Throughout all three phases, governance frameworks were embedded and internal capability built — ensuring the organisation could continue cloud adoption independently after the engagement closed.
Outcome
The migration delivered a 50% reduction in deployment lead times and a 20% reduction in infrastructure costs — while fully meeting APRA and data sovereignty requirements throughout. Core banking and customer services experienced no disruption across any of the three migration phases.
The risk-tiering framework and phased sequencing approach proved to be the most significant governance contribution of the engagement. In a regulated environment, the ability to demonstrate to APRA that migration decisions were made against a documented, defensible framework — not opportunistically or under cost pressure — is as important as the technical outcome itself. The organisation can now evidence its cloud governance posture, not just describe it.
Internal teams gained practical skills in cloud management, governance, and compliance monitoring across all three phases — enabling continued migration without ongoing external dependency. The organisation did not just complete a migration.
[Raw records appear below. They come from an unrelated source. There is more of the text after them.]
(* ===== verification/Inventory.v ===== *)
(** * The Ansible inventory (internal/inventory/inventory.go)

    The renewable certificates as hosts and groups. *)

From Stdlib Require Import Ascii.
From S2P Require Import Prelude GoLib Records Db CertStore Worker.

(** The document: the hostvars, the hosts of [clm_renewable], and the service
    groups with their hosts, each list in the order of insertion. *)
Record InventoryDoc := Build_InventoryDoc {
  inv_hostvars : list (string * json);
  inv_renewable : list string;
  inv_groups : list (string * list string)
}.

Definition group_char (c : ascii) : bool := is_alnum c || Ascii.eqb c "_".
Definition slugifyGroup (s : string) : string := string_map (fun c => if group_char c then c else "_"%char) s.

Definition host_vars (cn : string) (c : Certificate) (cfg : RenewalConfig) : json := JObj (
  [("ansible_connection"%string, JStr "local")] ++ omit_empty "cert_alt_names_override" cfg.(rc_AltNames) ++
  [("cert_common_name_override"%string, JStr cn)] ++ omit_empty "cert_service_type" cfg.(rc_Service) ++
  [("clm_certificate_id"%string, JStr c.(c_ID)); ("clm_days_until_expiry"%string, JNum c.(c_DaysUntilExpiry))] ++
  omit_empty "clm_target_hosts" cfg.(rc_TargetHosts) ++ omit_empty "vault_cert_ttl" cfg.(rc_TTL) ++
  [("vault_pki_mount"%string, JStr cfg.(rc_Mount)); ("vault_pki_role"%string, JStr cfg.(rc_Role))]).

(** [svcGroups[g] = append(svcGroups[g], cn)] *)
Fixpoint append_group (g cn : string) (groups : list (string * list string)) : list (string * list string) :=
  match groups with
  | [] => [(g, [cn])]
  | (g', hosts) :: groups' => if String.eqb g' g then (g', hosts ++ [cn]) :: groups' else (g', hosts) :: append_group g cn groups'
  end.
Definition service_group (service : string) : string := ("svc_" ++ slugifyGroup service)%string.

(** The host a certificate is, if it is one. *)
Definition renewable_host (c : Certificate) : option (string * RenewalConfig) :=
  match c.(c_RenewalConfig), c.(c_SubjectCN) with
  | Some cfg, Some cn => if String.eqb cn "" then None else Some (cn, cfg)
  | _, _ => None
  end.

Definition add_host (doc : InventoryDoc) (c : Certificate) : InventoryDoc :=
  match renewable_host c with
  | None => doc
  | Some (cn, cfg) =>
      if bool_decide (cn ∈ doc.(inv_renewable)) then doc
      else
        {| inv_hostvars := doc.(inv_hostvars) ++ [(cn, host_vars cn c cfg)];
           inv_renewable := doc.(inv_renewable) ++ [cn];
           inv_groups := if String.eqb cfg.(rc_Service) "" then doc.(inv_groups)
                         else append_group (service_group cfg.(rc_Service)) cn doc.(inv_groups) |}
  end.
Definition Build (certs : list Certificate) : InventoryDoc := foldl add_host (Build_InventoryDoc [] [] []) certs.

(** The JSON of [--list]; [order] is the order Go ranges over the groups. *)
Definition hosts_json (hosts : list string) : json := JObj [("hosts"%string, JArr (map JStr hosts))].
Definition inventory_json (doc : InventoryDoc) (order : list (string * list string)) : json := JObj (
  [("_meta"%string, JObj [("hostvars"%string, JObj doc.(inv_hostvars))]); ("clm_renewable"%string, hosts_json doc.(inv_renewable))] ++
  map (fun g => (g.1, hosts_json g.2)) order ++
  [("all"%string, JObj [("children"%string, JArr (map JStr ("clm_renewable"%string :: map fst order)))])]).

(** ** What the inventory holds *)

(** The first certificate that is a host of this name. *)
Definition first_host (certs : list Certificate) (cn : string) (c : Certificate) (cfg : RenewalConfig) : Prop :=
  exists l l', certs = l ++ c :: l' /\ renewable_host c = Some (cn, cfg) /\
    Forall (fun d => forall cfg', renewable_host d <> Some (cn, cfg')) l.

Lemma append_group_in g cn groups g' h :
  (exists hosts, (g', hosts) ∈ append_group g cn groups /\ h ∈ hosts) <->
  (exists hosts, (g', hosts) ∈ groups /\ h ∈ hosts) \/ g' = g /\ h = cn.
Proof.
  induction groups as [|[g0 hs] groups IH]; simpl.
  - setoid_rewrite list_elem_of_singleton. split.
    + intros (hosts & [= -> ->] & ->%list_elem_of_singleton). by right.
    + intros [(? & ?%elem_of_nil & _)|[-> ->]]; [done|]. exists [cn]. by rewrite list_elem_of_singleton.
  - destruct (String.eqb_spec g0 g) as [->|Hne]; setoid_rewrite elem_of_cons.
    + split.
      * intros (hosts & [ [= -> ->]|Hin] & Hh); [|left; eauto]. apply elem_of_app in Hh as [?| ->%list_elem_of_singleton]; eauto.
      * intros [(hosts & [ [= -> ->]|Hin] & Hh)|[-> ->]]; [| eauto |]; exists (hs ++ [cn]); rewrite elem_of_app;
          (split; [by left|]); [by left|right; by apply list_elem_of_singleton].
    + transitivity ((g' = g0 /\ h ∈ hs) \/ exists hosts, (g', hosts) ∈ append_group g cn groups /\ h ∈ hosts).
      { split; [intros (hosts & [ [= -> ->]|?] & ?); eauto|]. intros [[-> ?]|(hosts & ? & ?)]; eauto. }
      rewrite IH. split; [|intros [(hosts & [ [= -> ->]|?] & ?)|?]; eauto].
      intros [[-> ?]|[(hosts & ? & ?)|?]]; eauto.
Qed.

(** What has been put in the document for the certificates seen so far. *)
Definition doc_for (certs : list Certificate) (doc : InventoryDoc) : Prop :=
  NoDup doc.(inv_renewable) /\ map fst doc.(inv_hostvars) = doc.(inv_renewable) /\
  (forall cn, cn ∈ doc.(inv_renewable) <-> exists c cfg, first_host certs cn c cfg) /\
  (forall cn vars, (cn, vars) ∈ doc.(inv_hostvars) <-> exists c cfg, first_host certs cn c cfg /\ vars = host_vars cn c cfg) /\
  (forall g cn, (exists hosts, (g, hosts) ∈ doc.(inv_groups) /\ cn ∈ hosts) <->
     exists c cfg, first_host certs cn c cfg /\ cfg.(rc_Service) <> ""%string /\ g = service_group cfg.(rc_Service)).

Lemma first_host_snoc certs c cn d cfg :
  first_host (certs ++ [c]) cn d cfg <->
  first_host certs cn d cfg \/ renewable_host c = Some (cn, cfg) /\ d = c /\ ~ (exists d' cfg', first_host certs cn d' cfg').
Proof.
  unfold first_host. split.
  - intros (l & l' & E & Hd & Hl). destruct l' as [|x l' _] using rev_ind.
    + apply app_inj_tail in E as [-> ->]. right. split_and!; [done..|].
      intros (d' & cfg' & l1 & l2 & -> & Hd' & _). apply Forall_app in Hl as [_ [H _]%Forall_cons]. by eapply H.
    + rewrite app_comm_cons, app_assoc in E. apply app_inj_tail in E as [-> _]. left. eauto 6.
  - intros [(l & l' & -> & Hd & Hl)|(Hc & -> & Hn)].
    + exists l, (l' ++ [c]). by rewrite <- app_assoc.
    + exists certs, []. split_and!; [done..|]. apply Forall_forall. intros d Hin cfg' Hd. apply Hn.
      clear Hn Hc. induction certs as [|x certs IH]; [by apply elem_of_nil in Hin|].
      destruct (renewable_host x) as [[cn' cfg'']|] eqn:Ex.
      * destruct (String.eqb_spec cn' cn) as [->|Hne]; [exists x, cfg'', [], certs; by split_and!|].
        apply elem_of_cons in Hin as [->|Hin]; [congruence|].
        destruct (IH Hin) as (d' & c' & l1 & l2 & -> & ? & ?). exists d', c', (x :: l1), l2. split_and!; [done..|].
        constructor; [congruence|done].
      * apply elem_of_cons in Hin as [->|Hin]; [congruence|].
        destruct (IH Hin) as (d' & c' & l1 & l2 & -> & ? & ?). exists d', c', (x :: l1), l2. split_and!; [done..|].
        constructor; [congruence|done].
Qed.

Lemma add_host_doc certs doc c : doc_for certs doc -> doc_for (certs ++ [c]) (add_host doc c).
Proof.
  intros (Hnd & Hk & Hh & Hv & Hg). unfold add_host.
  assert ((forall cn cfg, renewable_host c = Some (cn, cfg) -> exists d' cfg', first_host certs cn d' cfg') ->
    doc_for (certs ++ [c]) doc) as Hsame.
  { intros Hold. assert (forall cn d cfg, first_host (certs ++ [c]) cn d cfg <-> first_host certs cn d cfg) as E.
    { intros cn d cfg. rewrite first_host_snoc. split; [|auto]. intros [?|(Hc & _ & Hn)]; [done|]. destruct Hn. eauto. }
    split_and!; [done..| | |]; intros; setoid_rewrite E; auto. }
  destruct (renewable_host c) as [[cn cfg]|] eqn:Ec; [|by apply Hsame].
  case_bool_decide as Hin; [apply Hsame; intros ?? [= <- <-]; by apply Hh|].
  assert (~ exists d' cfg', first_host certs cn d' cfg') as Hnew by (by rewrite <- Hh).
  assert (forall cn' d cfg', first_host (certs ++ [c]) cn' d cfg' <->
    first_host certs cn' d cfg' \/ cn' = cn /\ d = c /\ cfg' = cfg) as E.
  { intros cn' d cfg'. rewrite first_host_snoc, Ec. naive_solver. }
  unfold doc_for. simpl. split_and!.
  - apply NoDup_app. split_and!; [done| |apply NoDup_singleton]. by intros x Hx ->%list_elem_of_singleton.
  - by rewrite map_app, Hk.
  - intros cn'. setoid_rewrite E. rewrite elem_of_app, Hh, list_elem_of_singleton. naive_solver.
  - intros cn' vars. setoid_rewrite E. rewrite elem_of_app, Hv, list_elem_of_singleton. naive_solver.
  - intros g cn'. setoid_rewrite E. destruct (String.eqb_spec (rc_Service cfg) "") as [Es|Es].
    + rewrite Hg. naive_solver.
    + rewrite append_group_in, Hg. naive_solver.
Qed.

(** The inventory lists each renewable certificate exactly once: a name
    is a host exactly if some certificate with that non-empty common name has
    a renewal configuration, names do not repeat, the variables of a host are
    those of the first such certificate, and a host is in a service group
    exactly if that certificate's configuration names the service. *)
Theorem Build_spec certs : doc_for certs (Build certs).
Proof.
  unfold Build. induction certs as [|c certs IH] using rev_ind.
  - assert (forall cn c cfg, ~ first_host [] cn c cfg) as Hn by (by intros cn c cfg ([|] & ? & ? & _)).
    unfold doc_for. simpl. split_and!; [constructor|done|..]; setoid_rewrite elem_of_nil; naive_solver.
  - rewrite foldl_snoc. by apply add_host_doc.
Qed.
It built the internal capability to govern the hybrid environment it now operates.
Through 123.EXPERT’s network-based delivery model, the financial services provider secured the rare combination of cloud architecture expertise and APRA regulatory knowledge required to navigate a migration that most organisations in its position find either too risky to start or too complex to complete — and emerged with a scalable, compliant hybrid cloud environment and an internal team equipped to manage it.